Example Prompts for Drip in Pydantic AI

Ready-to-use prompts you can give your Pydantic AI agent to start working with Drip immediately.

01

"Create a new Drip subscriber with the email 'leads@example.com' and tag them as 'VIP'."

02

"List all active workflows in my Drip account."

03

"Record a custom event called 'Signed Up' for user 'john@doe.com' in Drip."

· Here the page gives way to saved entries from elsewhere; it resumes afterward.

(** C15. The code of an instance call, laid out anywhere in memory, with the
    object pool made of the builder it was compiled with: the code patcher reads
    back the stub and the inline-cache data the call was compiled for, and after
    [PatchInstanceCallAt] the target and the data that were patched.  As for
    every backward decoding, the halfword before the code must not look like the
    start of a longer load (parcel_before). *)
Theorem InstanceCall_patching stub ic_data kind (m : MacroAsm) :
  Supports (asm_ m) RV_I = true -> Supports (asm_ m) RV_C = true -> constant_pool_allowed_ m = true ->
  base_index_ (object_pool_builder_ m) = 0 -> pool_reach (next_index m + 1) ->
  exists bytes, EmitInstanceCallJIT_call stub ic_data kind m =
      Ok (append (pooled m [unique_entry ic_data kSnapshotable; unique_entry stub kSnapshotable]) bytes) /\
  forall mem start code ptr b IsData stub' data' (pc := start + Z.of_nat (length bytes)),
    0 <= start -> pc < 2 ^ XLEN -> code_at mem start bytes -> parcel_before mem start ->
    ContainsInstructionAt code pc = true -> InstanceCall_pool m b stub ic_data ->
    NewFromBuilder ptr [] b = Ok (GetObjectPool code) -> IsData data' = true ->
    GetInstanceCallAt false mem pc code = Ok (ptr stub, ptr ic_data) /\
    exists code', PatchInstanceCallAt false IsData mem pc code data' stub' = Ok code' /\
      GetInstanceCallAt false mem pc code' = Ok (stub', data').
Proof.
  intros HI HC Hpool Hbase Hreach.
  assert (0 <= next_index m) as H0 by (unfold next_index; lia).
  assert (pool_reach (next_index m)) as Hreach0.
  { destruct Hreach as [_ Hr]. split; [done|]. revert Hr. unfold element_offset, ObjectPool_element_size.
    destruct (XLEN =? 64); lia. }
  destruct (EmitInstanceCallJIT_code stub ic_data kind m HI HC Hpool Hreach0 Hreach) as (bytes & E & Hcall).
  exists bytes. split; [done|].
  intros mem start code ptr b IsData stub' data' pc Hs Hpc Hc Hb Hin (Hu & more & Eb) Hp Hd.
  set (i := next_index m) in *.
  assert (forall c, ContainsInstructionAt c pc = true -> ICCallPattern false mem pc c = Ok (i + 1, i)) as Hic.
  { intros c Hin'. by apply (TwoLoads_code false mem start c IC_DATA_REG i (i + 1) bytes). }
  assert (Z.to_nat i = length (object_pool_ (object_pool_builder_ m))) as Ei by (unfold i, next_index; lia).
  assert (pool_holds (GetObjectPool code) i (ptr ic_data)) as Hi.
  { eapply (NewFromBuilder_holds ptr b); try done. rewrite Eb, Ei.
    rewrite lookup_app_r by lia. by rewrite Nat.sub_diag. }
  assert (pool_holds (GetObjectPool code) (i + 1) (ptr stub)) as Hj.
  { eapply (NewFromBuilder_holds ptr b); try done; [lia|].
    replace (Z.to_nat (i + 1)) with (S (length (object_pool_ (object_pool_builder_ m)))) by lia.
    rewrite Eb, lookup_app_r by lia. by replace (S _ - _)%nat with 1%nat by lia. }
  split; [by apply (GetInstanceCallAt_holds mem pc code i (i + 1)); try apply Hic|].
  destruct (PatchInstanceCallAt_holds IsData mem pc code i (i + 1) _ _ stub' data'
    (Hic code Hin) Hin ltac:(lia) Hi Hj Hd) as (p' & E' & Hi' & Hj' & _).
  exists (set_object_pool code p'). split; [done|].
  by apply (GetInstanceCallAt_holds mem pc _ i (i + 1)); try apply Hic.
Qed.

Troubleshooting Drip MCP Server with Pydantic AI

Common issues when connecting Drip to Pydantic AI through the Vinkius, and how to resolve them.

01

MCPServerHTTP not found

Update: pip install --upgrade pydantic-ai

Drip + Pydantic AI FAQ

Common questions about integrating Drip MCP Server with Pydantic AI.

01

How does Pydantic AI discover MCP tools?

Create an MCPServerHTTP instance with the server URL. Pydantic AI connects, discovers all tools, and generates typed Python interfaces automatically.
02

Does Pydantic AI validate MCP tool responses?

Yes. When you define result types as Pydantic models, every tool response is validated against the schema. Invalid data raises a clear error instead of silently corrupting your pipeline.
03

Can I switch LLM providers without changing MCP code?

Absolutely. Pydantic AI abstracts the model layer. your Drip MCP integration works identically with OpenAI, Anthropic, Google, or any supported provider.